Black History Month was created to focus attention on the contributions of African Americans to the United States. Black History Month is an annual observance originating in the United States, where it is also known as African-American History Month. It began as a way of remembering important people and events in the history of the African diaspora. And now It honors all African American people from all periods of U.S. history, from the enslaved people first brought over from Africa in the early 17th century to African Americans living in the United States today, and in this article, we will be shedding light on the lesser-known figures in black history.

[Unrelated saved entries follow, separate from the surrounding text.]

(** X13: the name of a product that is not blocked is a string with at
    least three code units between its outer white space, and its lower-case
    form does not contain [unknown]. *)
Theorem scrape_product_name w url st body :
  fst (scrape pf w url st) = Json body ->
  blocked body = false ->
  exists s,
    name body = VStr s
    /\ (3 <= length (trim s))%nat
    /\ includes (toLowerCase pf s) (str "unknown") = false.
Proof.
  unfold scrape.
  destruct url as [url|]; [|discriminate].
  destruct (nonEmpty url); [|discriminate].
  destruct (scrapeBody pf w url st) as [[r|e] st'] eqn:Hbody; simpl.
  - intros -> Hblocked. apply scrapeBody_product in Hbody
      as [[Hr _] | (_ & ex & _ & _ & b & _ & _ & Hunk & _ & _ & _ & Hr & _
                     & Hname & _)].
    + destruct (blockedResponse_shape pf url) as (b & Hb & Hb' & _).
      rewrite Hb in Hr. injection Hr as ->. congruence.
    + injection Hr as ->. rewrite Hname.
      apply isUnknown_false in Hunk as (s & -> & _ & Hinc & Hlen). eauto.
  - intros Hcatch Hblocked. apply scrapeCatch_shape in Hcatch.
    destruct Hcatch as [Hb _]. congruence.
Qed.

(** X14: a product that is not blocked carries at most three description
    entries: an array of at most three items, or, when Gemini gave a string,
    its first three code units. *)
Theorem scrape_product_description w url st body :
  fst (scrape pf w url st) = Json body ->
  blocked body = false ->
  (exists items, description body = VArr items /\ (length items <= 3)%nat)
  \/ (exists s, description body = VStr s /\ (length s <= 3)%nat).
Proof.
  unfold scrape.
  destruct url as [url|]; [|discriminate].
  destruct (nonEmpty url); [|discriminate].
  destruct (scrapeBody pf w url st) as [[r|e] st'] eqn:Hbody; simpl.
  - intros -> Hblocked. apply scrapeBody_product in Hbody
      as [[Hr _] | (_ & ex & _ & _ & b & _ & _ & _ & _ & _ & Hd & Hr & _)].
    + destruct (blockedResponse_shape pf url) as (b & Hb & Hb' & _).
      rewrite Hb in Hr. injection Hr as ->. congruence.
    + injection Hr as ->. unfold slice3 in Hd.
      destruct (orElse _ _) as [| | | |s|items|]; try discriminate;
        injection Hd as <-; [right | left]; eexists; split; eauto;
        rewrite length_take; lia.
  - intros Hcatch Hblocked. apply scrapeCatch_shape in Hcatch.
    destruct Hcatch as [Hb _]. congruence.
Qed.
Lemma newCategories_elem_of {LC : LowerCase} (o : BoardByExternalId) (f g : CategoryFilter.t)
    (c : string) :
  oldFilter o f = Some g →
  c ∈ newCategories o f ↔
  c ∈ CategoryFilter.categories f ∧
  ∀ c', c' ∈ CategoryFilter.categories g → toLowerCase c' ≠ toLowerCase c.
Proof.
  intros Hg. unfold newCategories. rewrite Hg, filter_elem_of, no_match_true.
  split; intros [Hc H]; (split; [done |]); intros c' Hc'; specialize (H c' Hc').
  - intros E. apply str_eq_true in E. congruence.
  - destruct (str_eq _ _) eqn:E; [| done]. apply str_eq_true in E. contradiction.
Qed.

Lemma oldFilter_None (o : BoardByExternalId) (f : CategoryFilter.t) :
  oldFilter o f = None ↔
  ∀ g, g ∈ oldCategoryFilters o → CategoryFilter.id g ≠ CategoryFilter.id f.
Proof. apply find_id_None. Qed.

(** The entry at the position of a new filter is the one computed from it. *)
Lemma newAndUpdatedFilters_lookup {LC : LowerCase} (o n : BoardByExternalId) (d : Delta.t)
    (i : nat) (f : CategoryFilter.t) :
  getMetadataDelta o n = Normal d →
  newCategoryFilters n !! i = Some f →
  newAndUpdated (Delta.categoryFilters d) !! i = Some (newAndUpdatedFilter o f).
Proof.
  intros Hd Hf.
  apply getMetadataDelta_Normal in Hd as (os & ns & _ & _ & _ & _ & _ & _ & _ & ->).
  unfold newAndUpdatedFilters. by rewrite map_lookup, Hf.
Qed.

Lemma newAndUpdatedFilters_elem_of {LC : LowerCase} (o n : BoardByExternalId) (d : Delta.t)
    (e : FilterUpdate.t) :
  getMetadataDelta o n = Normal d →
  e ∈ newAndUpdated (Delta.categoryFilters d) →
  ∃ f, f ∈ newCategoryFilters n ∧ e = newAndUpdatedFilter o f.
Proof.
  intros Hd He.
  apply getMetadataDelta_Normal in Hd as (os & ns & _ & _ & _ & _ & _ & _ & _ & Hf).
  rewrite Hf in He. apply map_elem_of in He as (f & -> & Hin). eauto.
Qed.
(** A frame: its column labels in order, each with its values, and the length
    of its index (a frame without columns still has an index). *)
Record DataFrame : Type :=
  mkFrame { nrows : nat; cols : list (string * Series) }.

(** [df.columns] *)
Definition columns (df : DataFrame) : list string := map fst (cols df).

(** [col in df.columns] *)
Definition contains (l : list string) (col : string) : bool :=
  existsb (String.eqb col) l.

Fixpoint lookup (col : string) (l : list (string * Series)) : option Series :=
  match l with
  | [] => None
  | (k, v) :: r => if String.eqb k col then Some v else lookup col r
  end.

(** [df[col]] *)
Definition getitem (df : DataFrame) (col : string) : result Series :=
  match lookup col (cols df) with
  | Some v => Ok v
  | None => Raise (KeyError col)
  end.

Fixpoint assign (col : string) (v : Series) (l : list (string * Series))
  : list (string * Series) :=
  match l with
  | [] => [(col, v)]
  | (k, w) :: r =>
      if String.eqb k col then (k, v) :: r else (k, w) :: assign col v r
  end.

(** [df[col] = series]: an existing column keeps its place, a new one goes
    last. *)
Definition setitem (df : DataFrame) (col : string) (v : Series) : DataFrame :=
  {| nrows := nrows df; cols := assign col v (cols df) |}.

(** [df[col] = scalar]: the scalar in every row. *)
Definition setitem_scalar (df : DataFrame) (col : string) (c : cell)
  : DataFrame :=
  setitem df col (repeat c (nrows df)).

(** [df.drop(columns=[col], inplace=True)] *)
Definition drop (df : DataFrame) (col : string) : result DataFrame :=
  if contains (columns df) col then
    Ok {| nrows := nrows df;
          cols := filter (fun kv => negb (String.eqb (fst kv) col)) (cols df) |}
  else Raise (KeyError col).

(** [df[names]]: the named columns, in the order asked for. *)
Definition select (df : DataFrame) (names : list string) : result DataFrame :=
  vs <- mapM (fun c => v <- getitem df c ;; Ok (c, v)) names ;;
  Ok {| nrows := nrows df; cols := vs |}.

(** [pd.DataFrame(columns=names)] *)
Definition empty_frame (names : list string) : DataFrame :=
  {| nrows := 0; cols := map (fun c => (c, [])) names |}.

(** [pd.DataFrame([record])]: one row, the keys of the dict as columns. *)
Definition from_record (record : list (string * cell)) : DataFrame :=
  {| nrows := 1; cols := map (fun kv => (fst kv, [snd kv])) record |}.

(** [a.combine_first(b)] on two columns of one frame: the value of [a] where
    it is not null, that of [b] elsewhere. *)
Fixpoint combine_first (a b : Series) : Series :=
  match a, b with
  | x :: a', y :: b' => (if notnull x then x else y) :: combine_first a' b'
  | _, _ => a
  end.

Definition column_or_nan (df : DataFrame) (col : string) : Series :=
  match lookup col (cols df) with
  | Some v => v
  | None => repeat CNaN (nrows df)
  end.

(** [pd.concat([a, b], ignore_index=True)]: the rows of [a], then those of
    [b]; the columns of [a], then those only [b] has; a column one side lacks
    is NaN on that side. *)
Definition concat (a b : DataFrame) : DataFrame :=
  let names :=
    (columns a ++
     filter (fun c => negb (contains (columns a) c)) (columns b))%list in
  {| nrows := nrows a + nrows b;
     cols :=
       map (fun c => (c, (column_or_nan a c ++ column_or_nan b c)%list))
           names |}.

(** [df.itertuples(index=False)] *)
Definition itertuples (df : DataFrame) : list (list cell) :=
  map (fun i => map (fun kv => nth i (snd kv) CNaN) (cols df))
      (seq 0 (nrows df)).

(** [df.at[i, col]], when there is such a cell. *)
Definition at_row (df : DataFrame) (i : nat) (col : string) : option cell :=
  match lookup col (cols df) with
  | Some v => nth_error v i
  | None => None
  end.

(** Every column has one value per index entry. *)
Definition well_formed (df : DataFrame) : bool :=
  forallb (fun kv => Nat.eqb (length (snd kv)) (nrows df)) (cols df).

End Frame.

Import Frame.

(** ** What the script takes from pandas *)

(** [read_excel]/[to_excel] are the spreadsheet codec over whatever a stored
    file is; [parse column value] is what [pd.to_datetime] makes of a value
    that is neither a timestamp nor null, [None] when it cannot be read as a
    date.  The parser sees the column because pandas settles the date format
    per column.

    These are the runs in which pandas returns: a stored file that
    [read_excel] reads, a column that [pd.to_datetime] accepts, a table that
    [to_excel] writes.  What pandas raises on anything else is not part of
    the model. *)
Class Pandas : Type := {
  File : Type;
  read_excel : File -> DataFrame;
  to_excel : DataFrame -> File;
  parse : Series -> cell -> option Timestamp
}.

Module Store.

Section RecordStore.

Context `{Pandas}.

(** One value under [pd.to_datetime(..., errors="coerce")]. *)
Definition to_datetime_cell (column : Series) (c : cell) : cell :=
  match c with
  | CTimestamp t => CTimestamp t
  | CNaT | CNaN | CNone => CNaT
  | _ => match parse column c with
         | Some t => CTimestamp t
         | None => CNaT
         end
  end.

(** [pd.to_datetime(column, errors="coerce")] *)
Definition to_datetime (column : Series) : Series :=
  map (to_datetime_cell column) column.

Definition required_cols : list string :=
  ["Event Start"; "Event Location"; "Post Code"; "Senior Referee";
   "Referee 2"; "Referee 3"; "Referee 4"; "Referee 5"; "Referee 6"].

(** Lines 23-26: fold "Event Date" into "Event Start". *)
Definition migrate (df : DataFrame) : result DataFrame :=
  if negb (contains (columns df) "Event Start")
     && contains (columns df) "Event Date" then
    legacy <- getitem df "Event Date" ;;
    Ok (setitem df "Event Start" (to_datetime legacy))
  else if contains (columns df) "Event Start"
          && contains (columns df) "Event Date" then
    start <- getitem df "Event Start" ;;
    legacy <- getitem df "Event Date" ;;
    Ok (setitem df "Event Start" (to_datetime (combine_first start legacy)))
  else Ok df.

(** Lines 28-29. *)
Definition drop_legacy (df : DataFrame) : result DataFrame :=
  if contains (columns df) "Event Date" then drop df "Event Date" else Ok df.
(** C8 (finding): a stale validation relabels a newer session.  If the
    validation of the token stored at page load succeeds after the user
    has logged in as someone else, the client is authenticated with the
    new token but shows the user the old token belonged to. *)
Theorem stale_validation_overwrites_user σ0 r data rv vdata :
  opt_truthy (σ0 !! "token") = true ->
  res_body r = JsonOk data -> res_ok r = true -> opt_truthy (data_token data) = true ->
  res_ok rv = true -> res_body rv = JsonOk vdata ->
  exists c2,
    run (boot σ0 []) [EvLoginReply (Responded r); EvValidateReply (Responded rv)] = Some c2 /\
    phase_of (c_auth c2) = Authenticated /\ token (c_auth c2) = data_token data /\
    user (c_auth c2) = Some (mkUser (data_valid_username vdata)).
Proof.
  intros Hσ Hb Hok Ht Hrv Hbv. unfold boot, provider_init; simpl. rewrite Hσ. simpl.
  unfold login, credential_reply. rewrite Hb, Hok, Ht. simpl.
  unfold validateToken. rewrite Hrv, Hbv. simpl.
  eexists. split; [done|]. unfold phase_of, isAuthenticated. simpl. by rewrite Ht.
Qed.
End ClientTheorems.
(* ===== verification/Task.v ===== *)
(** The task data the pages exchange with the server (spec section 3):
    tasks with nested subtasks and comments, as the JSON the server sends
    and the pages read with [task.status], [task.subtasks], ...; the
    status and priority enumerations the forms and columns use, with
    their string codes; and the calendar-date parsing of [new Date(s)] for
    the [YYYY-MM-DD] strings of date inputs, with [Date]'s millisecond
    clock. *)

From S2P Require Import Prelude Js.
Open Scope Z_scope.

(** ** Enumerations *)

(** The values of the status selects and the board columns. *)
Inductive status := TODO | IN_PROGRESS | DONE.
(** The values of the priority selects. *)
Inductive priority := LOW | MEDIUM | HIGH.

#[export] Instance status_eq_dec : EqDecision status.
Proof. solve_decision. Defined.
#[export] Instance priority_eq_dec : EqDecision priority.
Proof. solve_decision. Defined.

Definition status_code (s : status) : string :=
  match s with TODO => "TODO" | IN_PROGRESS => "IN_PROGRESS" | DONE => "DONE" end.

Definition priority_code (p : priority) : string :=
  match p with LOW => "LOW" | MEDIUM => "MEDIUM" | HIGH => "HIGH" end.

Definition status_of_code (s : string) : option status :=
  if String.eqb s "TODO" then Some TODO
  else if String.eqb s "IN_PROGRESS" then Some IN_PROGRESS
  else if String.eqb s "DONE" then Some DONE else None.

Definition priority_of_code (s : string) : option priority :=
  if String.eqb s "LOW" then Some LOW
  else if String.eqb s "MEDIUM" then Some MEDIUM
  else if String.eqb s "HIGH" then Some HIGH else None.

(** ** Records *)

Record subtask := mkSubtask {
  subtask_id : Z;
  subtask_title : jsstr;
  completed : bool;
}.

Record comment := mkComment {
  comment_id : Z;
  text : jsstr;
  createdAt : string;
}.

(** A task as the server's JSON has it: [status] and [priority] are the
    strings the server sent, compared with [===] by the pages. *)
Record task := mkTask {
  task_id : Z;
  title : jsstr;
  description : option jsstr;
  task_status : string;
  task_priority : string;
  dueDate : option jsstr;
  subtasks : list subtask;
  comments : list comment;
}.

(** ** Dates *)

Definition DAY_MS : Z := 86400000.

Definition digit (c : Z) : option Z :=
  if (48 <=? c) && (c <=? 57) then Some (c - 48) else None.

Fixpoint digits_value (acc : Z) (l : jsstr) : option Z :=
  match l with
  | [] => Some acc
  | c :: l' => d ← digit c; digits_value (10 * acc + d) l'
  end.

(** Days from 1970-01-01 to a proleptic Gregorian date (the civil-from-days
    inverse of [Date]'s day count). *)
Definition days_from_civil (y m d : Z) : Z :=
  let y' := if m <=? 2 then y - 1 else y in
  let era := y' / 400 in
  let yoe := y' - era * 400 in
  let mp := if 2 <? m then m - 3 else m + 9 in
  let doy := (153 * mp + 2) / 5 + d - 1 in
  let doe := yoe * 365 + yoe / 4 - yoe / 100 + doy in
  era * 146097 + doe - 719468.

(** [new Date(s)] for the value of an [<input type="date">]: a date-only
    ISO string [YYYY-MM-DD] is read as UTC midnight; anything else is an
    invalid date ([NaN]), which every comparison treats as false.  The
    result is the day number; its time value is [day * DAY_MS].  The date
    input only yields calendar dates, so only the field ranges are
    checked. *)
Definition parse_date (s : jsstr) : option Z :=
  match s with
  | [y1; y2; y3; y4; 45; m1; m2; 45; d1; d2] =>
      y ← digits_value 0 [y1; y2; y3; y4];
      m ← digits_value 0 [m1; m2];
      d ← digits_value 0 [d1; d2];
      if (1 <=? m) && (m <=? 12) && (1 <=? d) && (d <=? 31)
      then Some (days_from_civil y m d) else None
  | _ => None
  end.

(** [const today = new Date(); today.setHours(0, 0, 0, 0)]: local midnight
    of the day containing [now] (milliseconds since the epoch), in a
    time zone [offset] minutes east of UTC. *)
Definition local_midnight (now offset : Z) : Z :=
  (now + offset * 60000) / DAY_MS * DAY_MS - offset * 60000.

(** The local calendar day of [now], as a day number. *)
Definition local_day (now offset : Z) : Z := (now + offset * 60000) / DAY_MS.

(** [tasks.filter(t => t.status === code).length]. *)
Definition count_status (code : string) (ts : list task) : Z :=
  count_by (fun t => String.eqb (task_status t) code) ts.

Definition count_priority (code : string) (ts : list task) : Z :=
  count_by (fun t => String.eqb (task_priority t) code) ts.

(** Every task carries one of the three status codes. *)
Definition statuses_valid (ts : list task) : Prop :=
  Forall (fun t => is_Some (status_of_code (task_status t))) ts.

(** ** Lemmas *)

Lemma status_of_code_roundtrip s : status_of_code (status_code s) = Some s.
Proof. by destruct s. Qed.

Lemma priority_of_code_roundtrip p : priority_of_code (priority_code p) = Some p.
Proof. by destruct p. Qed.

Lemma status_code_inj s1 s2 : status_code s1 = status_code s2 -> s1 = s2.
Proof. by destruct s1, s2. Qed.

Lemma local_midnight_day now offset :
  local_midnight now offset = local_day now offset * DAY_MS - offset * 60000.
Proof. reflexivity. Qed.

Example days_from_civil_epoch : days_from_civil 1970 1 1 = 0.
Proof. reflexivity. Qed.

Example days_from_civil_leap : days_from_civil 2024 3 1 - days_from_civil 2024 2 28 = 2.
Proof. reflexivity. Qed.

Lemma status_of_code_Some s st : status_of_code s = Some st -> s = status_code st.
Proof.
  unfold status_of_code.
  destruct (String.eqb_spec s "TODO"); [intros [= <-]; done|].
  destruct (String.eqb_spec s "IN_PROGRESS"); [intros [= <-]; done|].
  destruct (String.eqb_spec s "DONE"); [intros [= <-]; done|done].
Qed.

(** With valid statuses, the three status filters partition the list. *)
Lemma count_status_partition ts :
  statuses_valid ts ->
  count_status "TODO" ts + count_status "IN_PROGRESS" ts + count_status "DONE" ts =
  Z.of_nat (length ts).
Proof.
  induction 1 as [|t ts [st Hst] _ IH]; [done|].
  unfold count_status in *. rewrite !count_by_cons.
  apply status_of_code_Some in Hst. rewrite Hst. simpl length.
  destruct st; simpl; lia.
Qed.

#[export] Hint Rewrite status_of_code_roundtrip priority_of_code_roundtrip : tm_rw.
(* ===== verification/Analytics.v ===== *)
(** The analytics page of src/src/pages/Analytics.jsx and the page
    src/src/pages/Dashboard.jsx: its tasks state, load and client-side
    counts.

    [fetchAnalytics] loads the server's aggregate counts with the pages'
    inline request idiom; the page derives the completion and in-progress
    rates with [toFixed(1)] (kept here as tenths of a percent), shows the
    charts and the progress bar only when there are tasks, and picks
    insight cards by comparing the rendered rate string with numbers.
    Dashboard.jsx counts the tasks of a list by status and by priority. *)

From S2P Require Import Prelude Js Task PageFetch.
Open Scope Z_scope.

Module Analytics.
Import PageFetch.

(** The body of GET /analytics. *)
Record analytics := mkAnalytics {
  totalTasks : Z;
  toDo : Z;
  inProgress : Z;
  done : Z;
}.

(** [analytics] ([null] until loaded, or if the server sends [null]),
    [loading], [error]. *)
Definition state := loadable (option analytics).
Definition initial : state := mkLoadable None true None.

Definition fetchAnalytics_request (st : state) (σ : storage) : state * request unit :=
  (load_start st, mkRequest GET "http://localhost:8080/analytics" (page_headers σ) None).

Definition fetchAnalytics : fetch_outcome (option analytics) -> state -> state :=
  load_reply "Failed to fetch analytics".

(** A rate as the page computes it: the number [0] when there are no
    tasks, otherwise [(part / total * 100).toFixed(1)], a string with one
    decimal, kept as its value in tenths of a percent. *)
Inductive rate := RateZero | RateFixed (tenths : Z).

Definition rate_of (part total : Z) : rate :=
  if 0 <? total then RateFixed (round_ratio 1000 part total) else RateZero.

Definition completionRate (a : analytics) : rate := rate_of (done a) (totalTasks a).
Definition inProgressRate (a : analytics) : rate := rate_of (inProgress a) (totalTasks a).

(** The text [{rate}%] shows. *)
Definition rate_text (r : rate) : string :=
  match r with
  | RateZero => "0"
  | RateFixed t => show_Z (t / 10) +:+ "." +:+ show_Z (t mod 10)
  end.

(** The number a comparison such as [completionRate >= 70] converts the
    rate to, in tenths. *)
Definition rate_tenths (r : rate) : Z :=
  match r with RateZero => 0 | RateFixed t => t end.

Inductive insight := GreatJob | TooManyInProgress | ManyPending | KeepGoing.

#[export] Instance insight_eq_dec : EqDecision insight.
Proof. solve_decision. Defined.

(** The insight cards, in the order of the markup. *)
Definition insights (a : analytics) : list insight :=
  let c := rate_tenths (completionRate a) in
  (if 700 <=? c then [GreatJob] else []) ++
  (if done a <? inProgress a then [TooManyInProgress] else []) ++
  (if totalTasks a <? 2 * toDo a then [ManyPending] else []) ++
  (if (c <? 300) && (0 <? totalTasks a) then [KeepGoing] else []).

Record dashboard := mkDashboard {
  stat_total : Z;
  stat_todo : Z;
  stat_in_progress : Z * string;      (** count and [{inProgressRate}%] *)
  stat_done : Z * string;             (** count and [{completionRate}%] *)
  charts_shown : bool;                (** pie and bar charts, else "No data" *)
  progress_bar : option string;       (** the progress section, when shown *)
  insight_cards : list insight;       (** the insights section, when shown *)
}.

Inductive view :=
| VLoading
| VError (msg : string)
| VCrash                              (** [analytics] is [null]: [analytics.toDo] throws *)
| VDashboard (d : dashboard).

Definition render (st : state) : view :=
  if ld_loading st then VLoading
  else if opt_truthy (ld_error st) then VError (js_string_of (ld_error st))
  else match ld_data st with
       | None => VCrash
       | Some a =>
           let shown := 0 <? totalTasks a in
           VDashboard (mkDashboard (totalTasks a) (toDo a)
             (inProgress a, rate_text (inProgressRate a))
             (done a, rate_text (completionRate a))
             shown
             (if shown then Some (rate_text (completionRate a)) else None)
             (if shown then insights a else []))
       end.

(** ** Dashboard.jsx *)

Record chart_datum := mkDatum { datum_name : string; datum_value : Z }.

Definition statusData (ts : list task) : list chart_datum :=
  [mkDatum "TODO" (count_status "TODO" ts);
   mkDatum "IN_PROGRESS" (count_status "IN_PROGRESS" ts);
   mkDatum "DONE" (count_status "DONE" ts)].

Definition priorityData (ts : list task) : list chart_datum :=
  [mkDatum "HIGH" (count_priority "HIGH" ts);
   mkDatum "MEDIUM" (count_priority "MEDIUM" ts);
   mkDatum "LOW" (count_priority "LOW" ts)].

(** Dashboard's [tasks]: [useState([])], then [setTasks(data)] with what
    [getTasks()] resolves to ([undefined] is [None]); a rejected [load] is
    unhandled and leaves the state. *)
Record dash_page := mkDashPage { dash_tasks : option (list task) }.

Definition dashboard_initial : dash_page := mkDashPage (Some []).

Definition dashboard_load (o : promise (option (list task))) (d : dash_page) : dash_page :=
  match o with Resolved data => mkDashPage data | Rejected _ => d end.

(** The two charts' data, or the crash of [tasks.filter] on [undefined]. *)
Inductive dashboard_view :=
| DCrash
| DCharts (status priority : list chart_datum).

Definition dashboard_render (d : dash_page) : dashboard_view :=
  match dash_tasks d with
  | None => DCrash
  | Some ts => DCharts (statusData ts) (priorityData ts)
  end.

(** The counts GET /analytics returns for a task collection (spec section
    6: aggregate counts by status), as Dashboard.jsx computes them on the
    client. *)
Definition analytics_of_tasks (ts : list task) : analytics :=
  mkAnalytics (Z.of_nat (length ts)) (count_status "TODO" ts)
    (count_status "IN_PROGRESS" ts) (count_status "DONE" ts).

(** ** Theorems *)

(** the spec's scenario: for two tasks, one TODO and one DONE, the
    completion rate of their counts is shown as "50.0". *)
Theorem completion_scenario t1 t2 :
  task_status t1 = "TODO" -> task_status t2 = "DONE" ->
  rate_text (completionRate (analytics_of_tasks [t1; t2])) = "50.0".
Proof.
  intros H1 H2. unfold completionRate, analytics_of_tasks, count_status. simpl.
  rewrite !count_by_cons, H1, H2. reflexivity.
Qed.

(** C23: with [0 <= done <= totalTasks] and at least one task, the
    completion rate is a value in tenths between 0.0 and 100.0, and it is
    100.0 when every task is done. *)
Theorem completionRate_bounds a :
  0 <= done a <= totalTasks a -> 0 < totalTasks a ->
  exists t, completionRate a = RateFixed t /\ 0 <= t <= 1000 /\
            (done a = totalTasks a -> t = 1000).
Proof.
  intros Hd Ht. unfold completionRate, rate_of.
  rewrite (proj2 (Z.ltb_lt _ _) Ht). eexists. split; [done|].
  split; [split; [apply round_ratio_nonneg|apply round_ratio_le]; lia|].
  intros ->. apply round_ratio_full; lia.
Qed.

(** When [getTasks()] rejects (it is not an export of api.js), the
    dashboard keeps its initial empty list: both charts show only zeros. *)
Lemma dashboard_rejected_zero msg :
  dashboard_render (dashboard_load (Rejected msg) dashboard_initial) =
  DCharts [mkDatum "TODO" 0; mkDatum "IN_PROGRESS" 0; mkDatum "DONE" 0]
          [mkDatum "HIGH" 0; mkDatum "MEDIUM" 0; mkDatum "LOW" 0].
Proof. reflexivity. Qed.

(** C24: the dashboard's status counts add up to the number of tasks when
    every task has one of the three statuses. *)
Theorem statusData_partition ts :
  statuses_valid ts ->
  foldr Z.add 0 (map datum_value (statusData ts)) = Z.of_nat (length ts).
Proof.
  intros Hv. simpl. rewrite <- (count_status_partition ts Hv). lia.
Qed.

(** an ok reply whose body is JSON [null] is stored as the
    analytics, and rendering then dereferences [null]: the page crashes
    instead of showing an error. *)
Theorem null_analytics_crashes st :
  render (fetchAnalytics (Responded (mkResponse 200 (JsonOk None))) st) = VCrash.
Proof. reflexivity. Qed.

(** ** Witnesses *)

Definition todo_task : task := mkTask 1 [] None "TODO" "MEDIUM" None [] [].
Definition done_task : task := mkTask 2 [] None "DONE" "HIGH" None [] [].

Lemma completion_scenario_witness :
  rate_text (completionRate (analytics_of_tasks [todo_task; done_task])) = "50.0".
Proof. apply completion_scenario; reflexivity. Defined.

Lemma completionRate_bounds_witness :
  exists t, completionRate (mkAnalytics 3 1 0 2) = RateFixed t /\ 0 <= t <= 1000 /\
            (done (mkAnalytics 3 1 0 2) = totalTasks (mkAnalytics 3 1 0 2) -> t = 1000).
Proof. apply completionRate_bounds; simpl; lia. Defined.

Lemma statusData_partition_witness :
  foldr Z.add 0 (map datum_value (statusData [todo_task; done_task])) =
  Z.of_nat (length [todo_task; done_task]).
Proof.
  apply statusData_partition. repeat constructor; simpl; eauto.
Defined.

End Analytics.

Bayard Rustin; The man behind the March on Washington

What did Bayard Rustin do for the civil rights movement? One of Rustin’s most notable contributions to the African American Civil Rights Movement was his planning of the 1963 March on Washington for Jobs and Freedom. Now popularly associated with Martin Luther King’s “I Have a Dream” speech, this march helped pave the way for the passage of the 1964 Civil Rights Act, along with co-organizing the Journey of Reconciliation in 1947. This was the first of the Freedom Rides to test the ruling of the Supreme Court of the United States in Morgan v. Commonwealth of Virginia that banned racial discrimination in interstate travel as unconstitutional. Rustin was a gay man and right-hand man of Martin Luther King Jr. He was born March 17, 1912, in West Chester,  Pennsylvania. Sadly due to criticism over his sexuality, he usually acted as an influential adviser behind the scenes to civil-rights leaders. In the 1980s, he became a public advocate on behalf of gay causes, speaking at events as an activist and supporter of human rights. Later in life, while still devoted to securing workers’ rights, Rustin joined other union leaders in aligning with ideological neoconservatism, and (after his death) President Ronald Reagan praised him. On November 20, 2013, President Barack Obama posthumously awarded Rustin the Presidential Medal of Freedom. Though sadly he had passed away in 1987

 

Sadie Tanner Mossell Alexander; Inspiration to female lawyers of all races

Sadie Tanner Mossel Alexander was an American lawyer who became the first African-American woman to receive a Ph.D. in economics in the US and the first woman to receive a law degree from the University of Pennsylvania Law School and in 1928, she became the first African-American woman to be appointed as an Assistant City Solicitor for the City of Philadelphia. Alexander was the youngest of three children of Aaron A. Mossell, an attorney, and his wife, Mary Tanner Mossell. Her father abandoned the family while she was still young. Her maternal grandfather was Benjamin Tucker Tanner, sometimes bishop of the African Methodist Episcopal Church in Philadelphia. One of her uncles was the noted painter Henry Ossawa Tanner. Another of her uncles, Nathan F. Mossell, was a physician and surgeon and the founder of Mercy Hospital (later Mercy-Douglass Hospital) in Philadelphia. Later in life, she married Philadelphia attorney Raymond Pace Alexander and had 4 children, 2 of which sadly died in infancy She worked as an assistant solicitor for the city of Philadelphia until she formed a business partnership, the firm of Alexander & Alexander, with her husband. The findings of the civil rights commission on which she served were made public in October 1947. They led Truman to call for a federal law outlawing lynching, and they prompted him to demand more effective statutory protection of the right to vote everywhere in the country, a law against poll taxes, the establishment of a Fair Employment Practices Commission with authority to stop discrimination by employers and labor union, and an end to discrimination in interstate travel.

 

Lewis Howard Latimer; Brilliant inventor

Lewis Howard Latimer is not a name you hear as much as Rosa Parks or Martin Luther King Jr. But he created something that makes life easier for all of us. Latimer was the son of freed enslaved people, George Latimer and Rebecca Latimer. Lewis Howard Latimer was born on September 4, 1848, in Chelsea, Massachusetts where he lived most of his life until he decided to move to Flushing, New York later on. In 1864, when Latimer was 16, he enlisted in the US Navy during the civil war. After he finished his time in the military he returned and joined the likes of Thomas Edison and Hiram Maxim. Edison liked having Latimer around because of Latimer’s extraordinary talent in the field of electrical engineering. After he helped Edison create the light bulb he created the carbon filament, a part of the incandescent light bulb that makes the incandescent light bulb more effective. Then, Latimer was part of the invention of the telephone and helped patent it. Overall, this man is an unsung hero and made our lives even easier and you may not have known that until now.